Сам он в том кабинете не был, да ведь в каждой газете почитай что каждый день — поневоле насмотришься.
В углах огромной комнаты густился желтоватый сумрак. За правой стороной совещательного стола сидели трое: у одного спина перетянута ремнем портупеи, два других — в цивильных пиджаках. Военный брит наголо, но и у обоих штатских затылки стрижены.
Похоже, разговор шел непростой. Хозяин неслышно расхаживал, иногда надолго замолкая, чтобы найти слова для выражения своих мыслей; сидевшие за столом кивали, а когда он обращался к одному из них с кратким вопросом вроде «Не так ли?» или «Вы согласны?», отвечали так же коротко и ясно: «Да, Иосиф Виссарионович» или «Согласен, товарищ Сталин».
Говорил он медленно, даже, казалось, тяжело, с не совсем понятными поначалу замедлениями и паузами; однако всякий понимал, что говорящий отлично владеет русским и мог бы сразу найти нужные слова; но слишком знает тяжесть каждого, слишком понимает, что упавшее слово безвозвратно изменит что-то в окружающем мире.
Остановился у края стола, чиркнул спичкой, коробок с бряканьем бросил под лампу. Раскурив погасшую трубку, пустил несколько клубов дыма; после чего о трубке снова забыл.
— Решение этого вопроса, товарищи, требует нешуточной выдержки.
Сделал несколько шагов, еще два раза пыхнул дымом и вынул трубку изо рта, сделав такой жест, будто хотел указать на что-то ее чубуком; но не сказал при этом ни слова.
Почему не сказал?
Он мог бы поведать им, что такое настоящая выдержка… Да вот хотя бы Баиловская тюрьма… Что они знают о тюрьмах?

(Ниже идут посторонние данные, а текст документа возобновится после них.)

(* ===== verification/Authorization.v ===== *)
(** * openproof.oauth: authorization codes

    Models [src/src/oauth/model.cpp], [repository.cpp] and [service.cpp]: PKCE
    challenges, authorization requests and codes, the code store, and the
    service that turns an authenticated session into a code and a code, once,
    into an authorization that the token service may act on. *)
From S2P Require Import Prelude Foundation Encoding Security Provider IdentityCore Session SessionService Application Client.

Definition validOpaque (value : string) (maximum : nat) : bool :=
  if bool_decide (value = "") || (maximum <? String.length value)%nat then false
  else negb (any_octet control_octet value).

Definition upper_letter (symbol : ascii) : bool :=
  let byte := N_of_ascii symbol in (65 <=? byte)%N && (byte <=? 90)%N.

Definition base64UrlCharacter (symbol : ascii) : bool :=
  upper_letter symbol || lower_letter symbol || decimal_digit symbol
  || octet_is "-" symbol || octet_is "_" symbol.

(** ** PKCE *)

Module PkceChallenge.
Record t := mk { value : string }.

#[global] Instance eq_dec : EqDecision t.
Proof. solve_decision. Defined.

Definition create (value : string) : Result t :=
  if negb (String.length value =? 43)%nat || negb (all_octets base64UrlCharacter value) then
    fail InvalidArgument "Only PKCE S256 challenges are accepted."
  else Ok (mk value).
End PkceChallenge.

Inductive AuthorizationResponseMode := Query | Jwt.

(** An optional member that is present and invalid. *)
Definition present_and {A} (invalid : A -> bool) (value : option A) : bool :=
  match value with Some value => invalid value | None => false end.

Баиловская была забита под завязку, переполнена страшно, невыносимо — вместо четырех сотен полторы тысячи. Двери, кроме карцера, стояли вечно настежь. Что уголовные, что политические, толкаясь и скандаля, шатались по камерам, коридорам и лестницам. Спали вповалку, нельзя было ни сесть, ни шагнуть без того, чтобы не задеть другого…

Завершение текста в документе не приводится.